_Task directions_
Copy out, exactly, the first line of the entries below and every line after it through the one containing "l → is_Some".

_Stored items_
------------------------------------------------------------------------
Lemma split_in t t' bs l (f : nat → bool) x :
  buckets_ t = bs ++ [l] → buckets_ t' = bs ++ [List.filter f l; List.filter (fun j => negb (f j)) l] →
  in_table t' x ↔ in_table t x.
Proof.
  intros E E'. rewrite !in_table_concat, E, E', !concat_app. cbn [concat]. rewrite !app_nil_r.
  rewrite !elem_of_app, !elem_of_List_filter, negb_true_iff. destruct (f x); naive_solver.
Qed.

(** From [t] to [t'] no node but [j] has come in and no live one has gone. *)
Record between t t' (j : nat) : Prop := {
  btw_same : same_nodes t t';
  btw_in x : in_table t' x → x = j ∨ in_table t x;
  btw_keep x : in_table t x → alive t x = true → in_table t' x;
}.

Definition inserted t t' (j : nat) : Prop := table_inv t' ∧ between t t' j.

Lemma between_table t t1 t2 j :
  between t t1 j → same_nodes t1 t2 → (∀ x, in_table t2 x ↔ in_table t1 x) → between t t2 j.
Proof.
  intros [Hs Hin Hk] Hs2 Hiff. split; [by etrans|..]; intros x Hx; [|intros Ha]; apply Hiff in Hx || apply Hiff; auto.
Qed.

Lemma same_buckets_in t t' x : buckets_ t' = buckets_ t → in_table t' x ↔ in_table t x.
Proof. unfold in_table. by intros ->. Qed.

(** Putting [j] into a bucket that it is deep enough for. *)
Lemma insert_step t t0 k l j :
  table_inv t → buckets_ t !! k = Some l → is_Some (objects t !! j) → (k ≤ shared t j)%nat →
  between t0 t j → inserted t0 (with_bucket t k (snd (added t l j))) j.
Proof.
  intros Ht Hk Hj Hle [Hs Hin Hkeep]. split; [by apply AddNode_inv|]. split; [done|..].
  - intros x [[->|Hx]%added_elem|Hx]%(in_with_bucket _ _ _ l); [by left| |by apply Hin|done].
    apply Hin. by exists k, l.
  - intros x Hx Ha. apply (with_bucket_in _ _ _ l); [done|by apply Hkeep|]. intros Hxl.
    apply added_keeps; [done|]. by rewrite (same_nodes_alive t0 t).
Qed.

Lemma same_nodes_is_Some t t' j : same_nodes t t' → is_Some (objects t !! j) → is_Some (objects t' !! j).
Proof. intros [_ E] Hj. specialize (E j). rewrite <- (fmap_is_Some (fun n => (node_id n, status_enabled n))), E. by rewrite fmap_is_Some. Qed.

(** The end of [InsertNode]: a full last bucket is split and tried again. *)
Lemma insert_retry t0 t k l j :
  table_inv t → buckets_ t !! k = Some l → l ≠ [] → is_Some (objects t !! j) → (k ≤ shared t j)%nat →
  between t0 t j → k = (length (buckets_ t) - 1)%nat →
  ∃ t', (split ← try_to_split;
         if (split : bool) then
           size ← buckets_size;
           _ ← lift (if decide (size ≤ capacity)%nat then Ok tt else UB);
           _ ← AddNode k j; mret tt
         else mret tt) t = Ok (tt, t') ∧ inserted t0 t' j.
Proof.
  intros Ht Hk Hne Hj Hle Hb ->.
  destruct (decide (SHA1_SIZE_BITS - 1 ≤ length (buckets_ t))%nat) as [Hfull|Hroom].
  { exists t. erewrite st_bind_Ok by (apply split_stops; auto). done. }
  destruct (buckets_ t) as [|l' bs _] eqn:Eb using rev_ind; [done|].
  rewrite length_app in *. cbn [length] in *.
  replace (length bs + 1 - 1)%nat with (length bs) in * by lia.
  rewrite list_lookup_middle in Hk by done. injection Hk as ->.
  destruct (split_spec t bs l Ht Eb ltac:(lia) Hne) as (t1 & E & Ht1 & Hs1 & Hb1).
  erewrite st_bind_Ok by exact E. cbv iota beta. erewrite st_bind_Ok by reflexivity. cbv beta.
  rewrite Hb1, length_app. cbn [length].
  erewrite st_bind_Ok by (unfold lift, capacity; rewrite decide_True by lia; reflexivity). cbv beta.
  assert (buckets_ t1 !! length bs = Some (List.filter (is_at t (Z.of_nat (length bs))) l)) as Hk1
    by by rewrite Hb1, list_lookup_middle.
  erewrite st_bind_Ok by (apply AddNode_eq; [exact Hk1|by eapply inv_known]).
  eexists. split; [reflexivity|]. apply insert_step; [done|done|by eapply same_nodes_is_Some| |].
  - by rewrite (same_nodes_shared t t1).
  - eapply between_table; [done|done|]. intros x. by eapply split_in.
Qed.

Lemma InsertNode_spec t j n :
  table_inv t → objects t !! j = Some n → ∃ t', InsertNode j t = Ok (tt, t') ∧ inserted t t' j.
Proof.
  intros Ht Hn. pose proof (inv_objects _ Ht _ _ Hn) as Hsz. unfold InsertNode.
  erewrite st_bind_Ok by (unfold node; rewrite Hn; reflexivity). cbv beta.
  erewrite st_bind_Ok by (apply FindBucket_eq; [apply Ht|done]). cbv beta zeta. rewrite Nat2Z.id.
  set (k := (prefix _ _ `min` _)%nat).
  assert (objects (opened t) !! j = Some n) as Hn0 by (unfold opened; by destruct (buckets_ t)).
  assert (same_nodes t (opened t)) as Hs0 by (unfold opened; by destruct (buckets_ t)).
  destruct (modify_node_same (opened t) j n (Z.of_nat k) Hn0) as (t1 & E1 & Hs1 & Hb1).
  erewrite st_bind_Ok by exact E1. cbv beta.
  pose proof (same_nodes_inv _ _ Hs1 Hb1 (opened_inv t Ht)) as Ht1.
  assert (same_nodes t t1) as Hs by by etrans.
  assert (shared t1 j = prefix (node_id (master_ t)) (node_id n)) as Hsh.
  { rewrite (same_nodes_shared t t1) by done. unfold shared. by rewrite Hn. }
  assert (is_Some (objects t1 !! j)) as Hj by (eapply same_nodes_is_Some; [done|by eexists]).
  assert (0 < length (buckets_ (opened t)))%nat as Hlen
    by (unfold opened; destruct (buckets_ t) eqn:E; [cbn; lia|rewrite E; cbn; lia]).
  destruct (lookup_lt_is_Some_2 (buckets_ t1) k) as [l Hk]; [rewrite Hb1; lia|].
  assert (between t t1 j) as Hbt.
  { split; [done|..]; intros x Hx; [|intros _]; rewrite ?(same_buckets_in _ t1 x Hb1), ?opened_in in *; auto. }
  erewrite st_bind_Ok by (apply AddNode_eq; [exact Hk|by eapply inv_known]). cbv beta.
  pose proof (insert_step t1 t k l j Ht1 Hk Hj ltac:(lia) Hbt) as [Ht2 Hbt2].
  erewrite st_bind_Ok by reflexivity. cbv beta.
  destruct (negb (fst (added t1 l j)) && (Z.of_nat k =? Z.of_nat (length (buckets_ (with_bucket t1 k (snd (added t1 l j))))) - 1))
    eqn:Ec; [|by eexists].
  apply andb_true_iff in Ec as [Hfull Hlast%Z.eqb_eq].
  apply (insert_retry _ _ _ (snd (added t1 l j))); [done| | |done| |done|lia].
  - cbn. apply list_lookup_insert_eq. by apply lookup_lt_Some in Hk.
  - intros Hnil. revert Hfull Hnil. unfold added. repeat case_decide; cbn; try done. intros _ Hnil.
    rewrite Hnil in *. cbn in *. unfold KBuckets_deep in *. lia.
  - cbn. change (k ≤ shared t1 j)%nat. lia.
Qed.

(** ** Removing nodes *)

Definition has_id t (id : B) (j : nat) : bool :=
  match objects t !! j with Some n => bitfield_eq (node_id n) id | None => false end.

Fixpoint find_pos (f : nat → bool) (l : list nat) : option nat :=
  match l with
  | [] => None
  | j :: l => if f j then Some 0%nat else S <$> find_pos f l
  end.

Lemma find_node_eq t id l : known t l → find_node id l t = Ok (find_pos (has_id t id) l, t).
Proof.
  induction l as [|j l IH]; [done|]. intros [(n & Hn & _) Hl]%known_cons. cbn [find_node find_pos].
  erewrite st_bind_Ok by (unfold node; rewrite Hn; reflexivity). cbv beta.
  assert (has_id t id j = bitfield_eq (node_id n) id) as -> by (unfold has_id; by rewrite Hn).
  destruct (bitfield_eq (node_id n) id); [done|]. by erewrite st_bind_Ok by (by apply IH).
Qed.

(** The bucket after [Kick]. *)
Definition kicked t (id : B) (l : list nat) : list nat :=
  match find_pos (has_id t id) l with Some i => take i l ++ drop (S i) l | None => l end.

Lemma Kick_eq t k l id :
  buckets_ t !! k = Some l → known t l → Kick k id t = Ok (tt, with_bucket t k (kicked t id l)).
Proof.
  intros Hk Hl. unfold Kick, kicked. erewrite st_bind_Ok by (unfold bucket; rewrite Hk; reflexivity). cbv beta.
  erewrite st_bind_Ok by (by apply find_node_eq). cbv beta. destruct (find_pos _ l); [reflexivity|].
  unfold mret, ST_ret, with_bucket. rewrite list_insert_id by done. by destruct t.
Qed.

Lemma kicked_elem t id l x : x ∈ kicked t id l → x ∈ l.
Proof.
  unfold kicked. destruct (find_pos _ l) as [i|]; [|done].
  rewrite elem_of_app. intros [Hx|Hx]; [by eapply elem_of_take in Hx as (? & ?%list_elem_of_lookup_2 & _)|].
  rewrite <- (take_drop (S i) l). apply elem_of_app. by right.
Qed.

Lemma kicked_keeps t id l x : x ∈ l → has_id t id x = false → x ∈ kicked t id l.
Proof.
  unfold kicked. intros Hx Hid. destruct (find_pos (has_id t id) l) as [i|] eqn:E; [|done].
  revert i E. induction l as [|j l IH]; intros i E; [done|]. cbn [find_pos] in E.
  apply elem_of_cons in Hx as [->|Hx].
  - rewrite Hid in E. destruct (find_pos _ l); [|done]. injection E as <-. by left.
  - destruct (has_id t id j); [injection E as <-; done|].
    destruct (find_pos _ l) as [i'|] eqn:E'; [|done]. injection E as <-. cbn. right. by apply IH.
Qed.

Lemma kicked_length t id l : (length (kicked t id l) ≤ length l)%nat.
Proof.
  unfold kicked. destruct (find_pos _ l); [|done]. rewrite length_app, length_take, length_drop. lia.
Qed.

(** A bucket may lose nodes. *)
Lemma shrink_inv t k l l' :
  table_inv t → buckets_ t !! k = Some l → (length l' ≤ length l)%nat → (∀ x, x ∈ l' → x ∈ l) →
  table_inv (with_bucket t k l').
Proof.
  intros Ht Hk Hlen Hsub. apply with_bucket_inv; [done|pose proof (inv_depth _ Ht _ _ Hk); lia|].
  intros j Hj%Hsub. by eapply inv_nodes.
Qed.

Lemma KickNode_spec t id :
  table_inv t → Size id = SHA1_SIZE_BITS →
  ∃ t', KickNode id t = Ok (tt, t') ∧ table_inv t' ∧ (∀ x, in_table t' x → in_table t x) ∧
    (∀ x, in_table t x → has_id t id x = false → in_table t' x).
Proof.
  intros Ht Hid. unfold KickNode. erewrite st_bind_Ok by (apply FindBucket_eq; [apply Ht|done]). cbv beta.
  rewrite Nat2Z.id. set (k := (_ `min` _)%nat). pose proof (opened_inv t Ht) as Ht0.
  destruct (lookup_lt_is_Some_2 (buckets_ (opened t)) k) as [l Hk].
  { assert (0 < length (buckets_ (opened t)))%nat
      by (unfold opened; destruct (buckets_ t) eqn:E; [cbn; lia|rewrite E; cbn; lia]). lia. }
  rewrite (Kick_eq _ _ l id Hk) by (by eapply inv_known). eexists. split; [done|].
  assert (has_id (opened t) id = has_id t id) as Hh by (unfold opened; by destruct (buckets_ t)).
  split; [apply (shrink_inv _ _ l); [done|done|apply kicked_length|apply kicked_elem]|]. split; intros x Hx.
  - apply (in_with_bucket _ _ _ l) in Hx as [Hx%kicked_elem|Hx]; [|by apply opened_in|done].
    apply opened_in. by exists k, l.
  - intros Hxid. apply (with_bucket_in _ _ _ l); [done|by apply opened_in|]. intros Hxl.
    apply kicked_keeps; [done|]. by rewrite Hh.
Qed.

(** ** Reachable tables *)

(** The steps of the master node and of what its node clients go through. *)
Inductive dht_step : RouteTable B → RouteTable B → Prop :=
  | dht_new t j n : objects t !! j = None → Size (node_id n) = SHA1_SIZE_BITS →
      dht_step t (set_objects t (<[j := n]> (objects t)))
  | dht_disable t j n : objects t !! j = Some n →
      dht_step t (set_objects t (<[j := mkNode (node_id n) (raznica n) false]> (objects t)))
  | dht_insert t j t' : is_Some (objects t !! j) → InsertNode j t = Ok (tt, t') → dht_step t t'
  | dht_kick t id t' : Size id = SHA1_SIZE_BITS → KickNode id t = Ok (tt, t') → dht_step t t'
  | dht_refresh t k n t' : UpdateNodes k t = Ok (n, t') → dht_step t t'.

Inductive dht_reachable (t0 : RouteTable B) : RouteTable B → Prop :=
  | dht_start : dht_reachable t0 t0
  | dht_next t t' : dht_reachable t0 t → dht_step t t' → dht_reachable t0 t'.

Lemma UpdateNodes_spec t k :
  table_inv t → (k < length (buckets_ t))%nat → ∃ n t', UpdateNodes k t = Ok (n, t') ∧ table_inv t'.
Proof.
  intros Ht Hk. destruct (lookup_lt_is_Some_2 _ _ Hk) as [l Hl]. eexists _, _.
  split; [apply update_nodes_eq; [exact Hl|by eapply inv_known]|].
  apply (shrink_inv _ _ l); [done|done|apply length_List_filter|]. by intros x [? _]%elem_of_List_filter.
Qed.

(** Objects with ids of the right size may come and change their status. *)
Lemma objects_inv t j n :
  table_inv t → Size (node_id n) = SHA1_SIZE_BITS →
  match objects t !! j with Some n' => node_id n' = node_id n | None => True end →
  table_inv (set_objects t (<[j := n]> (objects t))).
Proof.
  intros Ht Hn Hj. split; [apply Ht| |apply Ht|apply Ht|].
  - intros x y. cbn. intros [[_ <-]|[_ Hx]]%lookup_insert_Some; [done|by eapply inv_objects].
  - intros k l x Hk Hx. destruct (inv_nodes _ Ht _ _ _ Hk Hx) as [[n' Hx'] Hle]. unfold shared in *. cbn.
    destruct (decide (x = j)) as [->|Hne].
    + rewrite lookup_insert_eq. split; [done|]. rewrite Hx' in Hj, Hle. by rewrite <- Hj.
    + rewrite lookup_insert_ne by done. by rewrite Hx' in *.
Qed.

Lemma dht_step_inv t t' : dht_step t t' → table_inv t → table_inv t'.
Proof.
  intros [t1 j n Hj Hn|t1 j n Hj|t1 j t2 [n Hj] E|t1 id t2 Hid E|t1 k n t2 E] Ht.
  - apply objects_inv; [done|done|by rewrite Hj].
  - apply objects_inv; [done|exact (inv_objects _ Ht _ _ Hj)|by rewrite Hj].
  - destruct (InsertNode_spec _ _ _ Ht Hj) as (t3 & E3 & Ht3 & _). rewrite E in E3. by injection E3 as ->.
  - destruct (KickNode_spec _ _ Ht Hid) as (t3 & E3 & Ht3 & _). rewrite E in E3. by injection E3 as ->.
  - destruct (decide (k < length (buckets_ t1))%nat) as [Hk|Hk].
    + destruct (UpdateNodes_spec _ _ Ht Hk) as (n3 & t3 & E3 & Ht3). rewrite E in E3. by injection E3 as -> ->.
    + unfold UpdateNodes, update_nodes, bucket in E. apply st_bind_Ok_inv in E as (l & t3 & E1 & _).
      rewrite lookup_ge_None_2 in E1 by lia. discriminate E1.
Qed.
------------------------------------------------------------------------
_Answer box_
Lemma split_in t t' bs l (f : nat → bool) x :
  buckets_ t = bs ++ [l] → buckets_ t' = bs ++ [List.filter f l; List.filter (fun j => negb (f j)) l] →
  in_table t' x ↔ in_table t x.
Proof.
  intros E E'. rewrite !in_table_concat, E, E', !concat_app. cbn [concat]. rewrite !app_nil_r.
  rewrite !elem_of_app, !elem_of_List_filter, negb_true_iff. destruct (f x); naive_solver.
Qed.

(** From [t] to [t'] no node but [j] has come in and no live one has gone. *)
Record between t t' (j : nat) : Prop := {
  btw_same : same_nodes t t';
  btw_in x : in_table t' x → x = j ∨ in_table t x;
  btw_keep x : in_table t x → alive t x = true → in_table t' x;
}.

Definition inserted t t' (j : nat) : Prop := table_inv t' ∧ between t t' j.

Lemma between_table t t1 t2 j :
  between t t1 j → same_nodes t1 t2 → (∀ x, in_table t2 x ↔ in_table t1 x) → between t t2 j.
Proof.
  intros [Hs Hin Hk] Hs2 Hiff. split; [by etrans|..]; intros x Hx; [|intros Ha]; apply Hiff in Hx || apply Hiff; auto.
Qed.

Lemma same_buckets_in t t' x : buckets_ t' = buckets_ t → in_table t' x ↔ in_table t x.
Proof. unfold in_table. by intros ->. Qed.

(** Putting [j] into a bucket that it is deep enough for. *)
Lemma insert_step t t0 k l j :
  table_inv t → buckets_ t !! k = Some l → is_Some (objects t !! j) → (k ≤ shared t j)%nat →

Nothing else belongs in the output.